Seine Sonate D-Dur opus 12/1 hat Ludwig van Beethoven (1770 bis 1827) im Jahr 1798 seinem damaligen Lehrer Antonio Salieri gewidmet. Das Duo verflachte den schon unverkennbaren männlich-trotzigen Beethoven-Ton zwar nicht, kostete aber auch die weniger ruppigen Passagen mit erstaunlich zierlichem, zartschmelzenden Klang aus. Wieder gaben die beiden Musikerinnen den Sätzen mit dezenten Rubati, Betonungswechseln und abgestimmten Phrasierungen Kontur und Gesicht.

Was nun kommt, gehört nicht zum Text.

Lemma mono_run_barrier b : mono (run_barrier b).
Proof. unfold run_barrier. mono_tac. Qed.
#[export] Hint Resolve mono_run_barrier : mono.

Lemma wpU_ret {X} (x : X) Q s : Q x s → wp (mret x) Q s.
Proof. by intros ? ?. Qed.
Lemma wpU_bind {X Y} (m : U X) (k : X → U Y) Q s :
  (∀ x, mono (k x)) → wp m (λ x s', wp (k x) Q s') s → wp (m ≫= k) Q s.
Proof.
  intros Hk. unfold wp, mbind, U_bind. destruct (m s) as [s1 x] eqn:E. simpl. intros Hm Hb.
  apply Hm; [|done]. by eapply (mono_bounded (k x)).
Qed.
Lemma wpU_mono {X} (m : U X) (Q Q' : X → Authority → Prop) s :
  wp m Q s → (∀ x s', Q x s' → Q' x s') → wp m Q' s.
Proof. unfold wp. auto. Qed.
Lemma wp_member Q s : Q s.(impl) s → wp member Q s.
Proof. by intros ? ?. Qed.
Lemma wp_getU Q s : Q s s → wp getU Q s.
Proof. by intros ? ?. Qed.
Lemma wp_modU f Q s : Q () (f s) → wp (modU f) Q s.
Proof. by intros ? ?. Qed.
Lemma wp_assign f Q s : Q () (set_impl (f s.(impl)) s) → wp (assign f) Q s.
Proof. by intros ? ?. Qed.
Lemma wp_emit o Q s : Q () (set_trace (s.(trace) ++ [o]) s) → wp (emit o) Q s.
Proof. by intros ? ?. Qed.
Lemma wp_observe {X} (f : nat → X) Q s :
  (∀ x, Q x (set_au_tick (S s.(au_tick)) s)) → wp (observe_ f) Q s.
Proof. intros HQ ?. apply HQ. Qed.

(** ** Steps of the database thread *)

Section database.
Context (bindings : list ProfileBinding).
#[local] Abbreviation rel := (rel bindings).

Lemma option_Forall2_l {X Y} (R : X → Y → Prop) x m :
  option_Forall2 R (Some x) m → ∃ y, m = Some y ∧ R x y.
Proof. inversion 1; subst. eauto. Qed.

Franz Schuberts (1797 bis 1828) nach seinem Tod vom Verleger Diabelli zu Sonatinen verniedlichten drei Stücke opus 137 sind zwar wohl von dem 19-Jährigen eher für den Hausgebrauch geschrieben worden, aber besonders in ihrem Wechselspiel der beiden Instrumente keineswegs leichtgewichtig. Manches deutet darauf hin, dass Mozarts e-Moll-Sonate und auch Beethoven Vorbilder abgaben. Das Finale im 6/8-Takt gab beiden Musikerinnen doch Gelegenheit, in explosiven Läufen mit höchstem Tempo ein wenig dem Virtuosen zu huldigen, wobei nicht zuletzt Christine Buschs Bogentechnik zu bewundern war.

Christine Busch (links) und Stefania Neonato. Bilder: Martin Bernklau

Die Zuhörer im zu drei Vierteln besetzten Saal applaudierten stürmisch und ausdauernd, wofür sie als erste Zugabe das knitz ironische Scherzo aus Beethovens „Frühlings-Sonate“ bekamen.